My mother has always been diligent about taking her medicine every day. One reason for her success is that she has a container with compartments for each day of the week. She then knows whether she has taken her pills or not.
We modified this a bit when Mom came to live with me – we have two containers, so we know two weeks out whether she needs a new prescription. The second container is kept in another room, so that she doesn’t dip into it by accident. On Sunday, when the first container is empty, she switches it with the second container, refills the first after breakfast and puts the first into the other room. This system works really well – she doesn’t run out of anything and it gives us time to check in with her doctor or the pharmacist when something is coming up. Setting up a reminder and notification system with the pharmacy also keeps us on top of things.
Exercises suggested by Mom’s doctor don’t have containers to track progress, so we needed something else. Mom was a bookkeeper for many years and so was comfortable looking at spreadsheets. I was able to build on those skills by downloading and modifying a free exercise log. We tried a few versions before hitting on one that she understands and can easily use. She is incredibly proud of the spreadsheet, not only because she uses it consistently but because we worked together to come up with it.
Her daily log is really just an Excel spreadsheet with times (from 9:00 am to 8:00 pm) in the columns and exercises in the rows – I can fit four days of rows on a page. The additional block of rows at the bottom of the page include: the apartment’s address and phone number, my cell phone number, the front desk phone number and other helpful hints. That way, she always has key information handy.
I am fortunate that Mom is committed to doing her exercises and tracking her progress. The exercises are to stand and sit (five times every hour), lean back and sit up straight without using her arms (five times every hour), lift a one-pound weight straight up (10 times per arm every hour) and walk to the kitchen or bathroom several times per day. It is less important that all the cells on the spreadsheet are checked and more important that she at least does something every day. Even though she is nearly two years older than when she moved in, she is much stronger and steadier on her feet now. Other things contributed to this success – see prior post.

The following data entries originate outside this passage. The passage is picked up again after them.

Lemma append_entries_seeded_log_matching_witness :
  let headers := header_block (map fst batch_items) in
  let payloads := concat (map snd batch_items) in
  let n' := node_after (apply_append_entries_seeded (append_msg 3 2 1 4 2) headers payloads follower) in
  stored_log n' !! 2 = stored_log follower !! 2 /\
  stored_log n' !! 4 = Some (3, [to_byte 8]).
Proof.
  intros headers payloads n'.
  assert (Hin : {| e_term := 3; e_index := 4; e_payload := [to_byte 8] |} ∈
            map item_entry (raw_iter headers (Contiguous payloads))).
  { apply list_elem_of_lookup. exists 1%nat. vm_compute. reflexivity. }
  destruct (append_entries_seeded_log_matching (append_msg 3 2 1 4 2) headers payloads follower n')
    as (_ & Hes & Hlow & _).
  - exact follower_log_ok.
  - exists (map fst batch_items). split; [reflexivity|]. split; [|split; reflexivity].
    repeat constructor; vm_compute; congruence.
  - intros [|[|j]] e He; vm_compute in He; [injection He as <-; reflexivity..|discriminate].
  - vm_compute. reflexivity.
  - split; [apply Hlow; vm_compute; discriminate|].
    destruct (Hes _ Hin) as [_ He]. apply He. vm_compute. discriminate.
Defined.

Lemma handle_append_spec_witness :
  exists n1 : SampleNode,
    follows 1 {| current_term := 3; voted_for := None |} n1 /\ log_part n1 = log_part follower.
Proof.
  destruct (handle_append_spec (apply_append_entries (append_msg 3 2 1 4 2) batch_bytes) 1
    (append_msg 3 2 1 4 2) follower
    (node_after (handle_append_entries 1 (append_msg 3 2 1 4 2) batch_bytes follower)))
    as [[H _]|[_ (n1 & Hf & Hp & _)]].
  - reflexivity.
  - exact follower_log_ok.
  - vm_compute. reflexivity.
  - discriminate H.
  - exists n1. split; [exact Hf | exact Hp].
Defined.
(* ===== verification/Walks.v ===== *)
(** * Walks: the steps the operations of a node are made of

    Every operation of the engine, with all its loops, is a sequence of a few
    kinds of moves: receiving a frame, handling a message that was received,
    stepping down, asking for votes, sending entries or a heartbeat, appending a
    batch as the leader, and calm steps, which concern neither the log nor the
    election ([LogCluster.act_walks]).  What holds of every move then holds of every
    operation: [LeaderSafety] shows that moves are safe for elections,
    [LogSafety] what they do to the log. *)

From stdpp Require Import base list sets gmap strings relations.
From Stdlib Require Import ZArith Lia.
From S2P Require Import Prelude Types Wire Codec CodecFacts Arena Progress Quorum Traits.
From S2P Require Import Membership NodeState Node Election ConfigChange Replication Commit Snapshot.
From S2P Require Import Transfer Inbound Campaign Leader Install Propose ReadIndex Frames Stability.
From S2P Require Import Durability Safety CampaignFacts ReplicationFacts.

Local Open Scope Z_scope.

(** ** Entries on the network *)

(** The position the entries of an append follow, and the entries. *)
Abbreviation Batch := (LogIndex * Term * list LogEntry)%type.

Definition batch_of (msg : RaftMessage) : option Batch :=
  match msg with
  | MAppendEntries m payload =>
      Some (ae_prev_log_index m, ae_prev_log_term m,
            entry_iter payload (Z.to_nat (ae_entry_count m)))
  | MAppendEntriesSeeded m headers payloads =>
      Some (ae_prev_log_index m, ae_prev_log_term m,
            map item_entry (raw_iter headers (Contiguous payloads)))
  | _ => None
  end.

Definition batch_in (sent_frame : PeerId * bytes) : option Batch :=
  match decode_message sent_frame.2 with
  | Ok im => batch_of (im_message im)
  | Err _ => None
  end.

Definition batches_of (frames : list (PeerId * bytes)) : list Batch := omap batch_in frames.

Lemma batches_of_app l l' : batches_of (l ++ l') = batches_of l ++ batches_of l'.
Proof. apply omap_app. Qed.

Lemma batches_of_custom frames : Forall custom_frame frames -> batches_of frames = [].
Proof.
  induction 1 as [|[p f] frames Hf _ IH]; [done|]. unfold batches_of in *. cbn.
  rewrite IH. unfold batch_in. cbn. destruct (decode_message f) as [im|] eqn:Hd; [|done].
  specialize (Hf im Hd). by destruct (im_message im).
Qed.

(** Messages that carry neither a vote nor entries. *)
Definition neutral (msg : RaftMessage) : bool :=
  match msg with
  | MRequestVoteResp _ | MAppendEntries _ _ | MAppendEntriesVectored _ _
  | MAppendEntriesSeeded _ _ _ | MAppendEntriesSeededVectored _ _ _ => false
  | _ => true
  end.

Definition not_append (msg : RaftMessage) : bool :=
  match msg with
  | MAppendEntries _ _ | MAppendEntriesVectored _ _ | MAppendEntriesSeeded _ _ _
  | MAppendEntriesSeededVectored _ _ _ => false
  | _ => true
  end.

Lemma batch_in_other peer from msg :
  not_append msg = true -> Z.of_nat (length (body_bytes msg)) <= u32_max ->
  batch_in (peer, frame_bytes from 0 msg) = None.
Proof.
  intros Hq Hfit. unfold batch_in. cbn [snd]. destruct (decode_message _) as [im|] eqn:Hd; [|done].
  apply decode_frame_inv in Hd as (_ & Hk & _); [|done]. by destruct msg, (im_message im).
Qed.

Section Calm.
Context {S T C D : Type} `{StorageLaws S} `{TransportLaws T} `{Clock C} `{!CustomDispatch D T}
  `{!DispatchLaws D T}.
Implicit Types n : RaftNode S T C D.
#[local] Abbreviation M := (M S T C D).

(** ** Calm steps *)

Definition batches n : list Batch := batches_of (sent (transport n)).
Definition saved_snapshot n := v_snap (sview (storage n)).
Definition log_view n :=
  (stored_log n, cached_last_log n, snapshot_boundary n, saved_snapshot n, batches n).

(** Everything the arguments about elections and logs look at. *)
Definition whole n := (view_role n, log_view n, log_metadata n).

(** Indexes and terms of a log fit their types. *)
Definition log_widths (log : gmap Z (Term * bytes)) : Prop :=
  forall i t, log_term log i = Some t -> is_u64 i /\ is_u64 t.

(** The log, what was sent of it and the election stay; the term cache may
    learn more of the log. *)
Definition calm n n' : Prop :=
  view_role n' = view_role n /\ log_view n' = log_view n /\
  (log_widths (stored_log n) -> log_ok n -> log_ok n').

Lemma calm_log n n' : calm n n' -> stored_log n' = stored_log n.
Proof. intros (_ & E & _). unfold log_view in E. congruence. Qed.

#[export] Instance calm_preorder : PreOrder calm.
Proof.
  split; [by intros n|]. intros n1 n2 n3 H12 (V2 & L2 & O2). pose proof (calm_log _ _ H12) as E1.
  destruct H12 as (V1 & L1 & O1). split_and!; [congruence|congruence|]. rewrite E1 in O2. auto.
Qed.

Definition calmly {A} (m : M A) : Prop := forall n, calm n (m n).2.

Lemma calm_whole n n' : whole n' = whole n -> calm n n'.
Proof.
  unfold whole. intros E. assert (El : log_view n' = log_view n) by congruence.
  assert (Ea : log_metadata n' = log_metadata n) by congruence.
  split_and!; [congruence|done|]. unfold log_view in El. injection El as El _ _ _ _.
  intros _ [Hw Hc]. split; [by rewrite Ea|by rewrite Ea, El].
Qed.

Lemma calmly_keeps {A} (m : M A) : keeps whole m -> calmly m.
Proof. intros Hm n. apply calm_whole, Hm. Qed.

Lemma calmly_bind {A B} (m : M A) (k : A -> M B) :
  calmly m -> (forall a, calmly (k a)) -> calmly (m ≫= k).
Proof.
  intros Hm Hk n. unfold mbind, M_bind. specialize (Hm n).
  destruct (m n) as [[a|e] n']; cbn in *; [|done]. etransitivity; [exact Hm|apply Hk].
Qed.

Lemma calmly_attempt {A} (m : M A) : calmly m -> calmly (attempt m).
Proof. intros Hm n. specialize (Hm n). unfold attempt. by destruct (m n). Qed.

Lemma calmly_whenM b (m : M unit) : calmly m -> calmly (whenM b m).
Proof. intros Hm. destruct b; [done|]. by intros n. Qed.

Lemma whole_reads {A} (op : S -> res A * S) P :
  reads sview op P -> keeps whole (on_storage op : M A).
Proof.
  intros Hr n. unfold on_storage. destruct (op (storage n)) as [r s] eqn:E.
  apply Hr in E as [E _].
  unfold whole, view_role, view, both, durable, log_view, stored_log, saved_snapshot. cbn.
  by rewrite E.
Qed.

Lemma whole_last : keeps whole (on_storage last_log_position : M _).
Proof. exact (whole_reads _ _ last_log_position_law). Qed.
Lemma whole_term_at i : keeps whole (on_storage (storage_term_at i) : M _).
Proof. exact (whole_reads _ _ (storage_term_at_law i)). Qed.
Lemma whole_entry_at i b : keeps whole (on_storage (entry_at i b) : M _).
Proof. exact (whole_reads _ _ (entry_at_law i b)). Qed.
Lemma whole_read_entries a b c : keeps whole (on_storage (read_entries a b c) : M _).
Proof. exact (whole_reads _ _ (read_entries_law a b c)). Qed.
Lemma whole_read_headers a b : keeps whole (on_storage (read_entry_headers a b) : M _).
Proof. exact (whole_reads _ _ (read_entry_headers_law a b)). Qed.
Lemma whole_payloads a b : keeps whole (on_storage (for_each_payload a b) : M _).
Proof. exact (whole_reads _ _ (for_each_payload_law a b)). Qed.
Lemma whole_load_meta : keeps whole (on_storage load_snapshot_meta : M _).
Proof. exact (whole_reads _ _ load_snapshot_meta_law). Qed.
Lemma whole_load : keeps whole (on_storage load_snapshot : M _).
Proof. exact (whole_reads _ _ load_snapshot_law). Qed.

(** A send that the transport takes or not: frames of no concern. *)
Lemma whole_sent n t new :
  (sent t = sent (transport n) \/ sent t = sent (transport n) ++ new) ->
  inbox t = inbox (transport n) -> votes_of new = [] -> batches_of new = [] ->
  whole (set_transport t n) = whole n.
Proof.
  intros Es Ei Hv Hb. unfold whole, view_role, view, votes, node_inbox, log_view, batches. cbn.
  rewrite Ei. destruct Es as [->| ->]; [done|].
  by rewrite votes_of_app, batches_of_app, Hv, Hb, !app_nil_r.
Qed.

Lemma neutral_frame peer from msg :
  neutral msg = true -> Z.of_nat (length (body_bytes msg)) <= u32_max ->
  votes_of [(peer, frame_bytes from 0 msg)] = [] /\ batches_of [(peer, frame_bytes from 0 msg)] = [].
Proof.
  intros Hq Hfit. unfold votes_of, batches_of. cbn [omap list_omap].
  rewrite vote_of_other, batch_in_other; [done|by destruct msg|done|by destruct msg|done].
Qed.

Lemma whole_send peer msg : neutral msg = true -> keeps whole (send_message peer msg : M _).
Proof.
  intros Hq n. unfold send_message, encode_message_vectored.
  destruct (encode_message_vectored_impl _ _ _ _) as [[[buf out]|]|] eqn:Henc; [|done|done].
  apply encode_vectored_Ok in Henc as [Hfit Hg]. unfold gather in Hg.
  destruct (send_vectored _ _ _) as [r t] eqn:Es. cbn [snd].
  apply send_vectored_law in Es as [Es Ei]. rewrite Hg in Es.
  destruct (neutral_frame peer (node_id n) (counted msg)) as [Hv Hb];
    [by destruct msg|by rewrite length_body_counted|].
  exact (whole_sent (set_scratch_outbound buf n) t _ Es Ei Hv Hb).
Qed.

Lemma whole_send_owned peer frame :
  votes_of [(peer, frame)] = [] -> batches_of [(peer, frame)] = [] ->
  keeps whole (on_transport (send_frame_owned peer frame) : M _).
Proof.
  intros Hv Hb n. unfold on_transport. destruct (send_frame_owned _ _ _) as [r t] eqn:Es. cbn [snd].
  apply send_frame_owned_law in Es as [Es Ei]. by eapply whole_sent.
Qed.
#[local] Hint Resolve whole_last whole_term_at whole_entry_at whole_read_entries whole_read_headers
  whole_payloads whole_load_meta whole_load whole_send : keeps.

Lemma whole_send_frames peers frame :
  (forall p, votes_of [(p, frame)] = [] /\ batches_of [(p, frame)] = []) ->
  keeps whole (send_frames peers frame : M Z).
Proof.
  intros Hf. induction peers as [|p peers IH]; cbn [send_frames]; [apply keeps_ret|].
  apply keeps_bind; [|intros; apply keeps_bind; [done|intros; apply keeps_ret]].
  destruct (Hf p). by apply keeps_attempt, whole_send_owned.
Qed.

Lemma whole_broadcast msg : neutral msg = true -> keeps whole (broadcast msg : M _).
Proof.
  intros Hq. unfold broadcast. apply keeps_bind; [keeps_auto|]. intros _.
  apply keeps_bind; [keeps_auto|]. intros peers n. unfold encode_frame, mbind, M_bind.
  rewrite encode_message_to_bytes_spec.
  destruct (Z.leb_spec (Z.of_nat (length (body_bytes msg))) u32_max) as [Hfit|]; [|done].
  assert (Hk : keeps whole (send_frames peers (frame_bytes (node_id n) 0 msg) : M Z)).
  { apply whole_send_frames. intros p. by apply neutral_frame. }
  specialize (Hk n). by destruct (send_frames _ _ n) as [[k|e] n1].
Qed.

(** The term cache learns the term of an index. *)
Lemma calm_learn i t n :
  log_term (stored_log n) i = Some t ->
  calm n (set_log_metadata (arena_append i t (log_metadata n)) n).
Proof.
  intros Ht. split_and!; [done|done|]. intros Hw [Ha Hc]. destruct (Hw i t Ht) as [Hi _].
  split; cbn; [by apply arena_append_wf|]. intros j u Hg.
  apply get_term_append_inv in Hg as [[-> ->]|[_ Hg]]; [done|by apply Hc|done|done].
Qed.

Lemma storage_term_read i n :
  exists s, on_storage (storage_term_at i) n = ((storage_term_at i (storage n)).1, set_storage s n) /\
    calm n (set_storage s n) /\
    forall o, (storage_term_at i (storage n)).1 = Ok o -> o = log_term (stored_log n) i.
Proof.
  pose proof (whole_term_at i n) as Hk. unfold on_storage in *.
  destruct (storage_term_at i (storage n)) as [r s] eqn:E. exists s. cbn in *.
  split; [done|]. split; [by apply calm_whole|]. intros o ->.
  apply storage_term_at_law in E as [_ E]. by apply E.
Qed.

Lemma calmly_term_at i : calmly (term_at i : M _).
Proof.
  intros n. unfold term_at. destruct (i =? 0); [done|]. rewrite bind_gets.
  destruct (_ =? _); [done|]. rewrite bind_gets. destruct (get_term _ _); [done|].
  rewrite bind_gets. destruct (_ =? _); [done|].
  destruct (storage_term_read i n) as (s & E & Hc & Ho).
  destruct (storage_term_at i (storage n)).1 as [o|e]; unfold mbind, M_bind; rewrite E; [|done].
  specialize (Ho o eq_refl). destruct o as [t|]; [|done]. cbn.
  etransitivity; [exact Hc|]. apply (calm_learn i t (set_storage s n)).
  by rewrite (calm_log _ _ Hc).
Qed.

Lemma calmly_quorum_term_at i : calmly (quorum_term_at i : M _).
Proof.
  intros n. unfold quorum_term_at. rewrite bind_gets.
  destruct (_ =? _); [done|]. rewrite bind_gets. destruct (get_term _ _); [done|].
  destruct (storage_term_read i n) as (s & E & Hc & Ho).
  destruct (storage_term_at i (storage n)).1 as [o|e]; unfold mbind, M_bind; rewrite E; [|done].
  specialize (Ho o eq_refl). destruct (Z.ltb_spec 0 (default 0 o)); [|done]. cbn.
  etransitivity; [exact Hc|]. apply (calm_learn i _ (set_storage s n)).
  rewrite (calm_log _ _ Hc), <- Ho. destruct o; [done|]. cbn in *. lia.
Qed.
End Calm.

#[export] Hint Resolve whole_last whole_term_at whole_entry_at whole_read_entries whole_read_headers
  whole_payloads whole_load_meta whole_load whole_send whole_broadcast : keeps.

Create HintDb calm discriminated.
#[export] Hint Resolve calmly_term_at calmly_quorum_term_at : calm.

(** [calmly m], by the parts of [m]. *)
Ltac calm_step :=
  first
    [ solve [auto with calm nocore]
    | apply calmly_keeps; solve [keeps_auto]
    | lazymatch goal with
      | |- calmly (mbind _ _) => apply calmly_bind; [|intros ?]
      | |- calmly (attempt _) => apply calmly_attempt
      | |- calmly (whenM _ _) => apply calmly_whenM
      | |- calmly (if ?b then _ else _) => destruct b
      | |- calmly (match ?x with _ => _ end) => destruct x
      end ].
Ltac calm_auto := repeat (calm_step; cbv beta zeta).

Organization and consistent routines are very important for older people. When Mom first moved in, I was tempted to make her coffee in the morning or get her breakfast. But I soon realized that, while kind, it was not a good idea for her to become dependent on me. When she stops doing things on her own, she forgets how to do them and becomes frustrated with herself. So we have an agreement that I will help only if she is not feeling well or her knees hurt so much that she cannot tolerate standing for the coffee maker and toaster to finish – even then, she starts them and I just handle delivery.
An example of losing skills is her use of the Kindle to read books. Several years ago, she used her Kindle all the time. Then, she got sick and stopped using it for a while. Even after her recovery, she could never get back into the swing of using it. Finally, she became afraid of doing something wrong, so convinced herself that she shouldn’t use it. Today, we started simple instructions on opening a book and turning pages; she is zipping along. But, if she doesn’t use it tomorrow and the next day and the day after that, she will forget what the buttons mean. I have written out instructions, complete with pictures, so I’m hopeful that she will continue. But she doesn’t use instructions as well as she did in the past – she has difficulty following them no matter how clearly written.
Adopting new approaches is not only important but tricky. In the past, Mom had beautiful handwriting and wrote lovely letters. Now, her handwriting is pretty good but she has to think about what to write and letters often end up choppy. So, we are starting a new process for writing letters where she will jot down notes and I’ll type up a letter. We will then work on honing the letter. I showed her that we can use tools on the computer or buy pretty paper to use in the printer to make the letters look a bit nicer. We have only written one letter, but she thought this was pretty slick! Yet, the thought of not writing them herself reminded her of the fact that she is losing that skill as well.
It’s not so much that she needs to track exercises or make coffee or use the Kindle or write letters, but each time she forgets or is scared off from doing something, she loses confidence in her overall ability. That is the real loss … when she starts to view herself as a failure or as “stupid” (her word), it’s much harder or sometimes impossible to get back on track. So I need to help her when she forgets and to remind her that sometimes new ways of doing things can be just as good as the old ways and that it’s not really a loss, but a gain of something new … needless to say, that’s a pretty tough sell.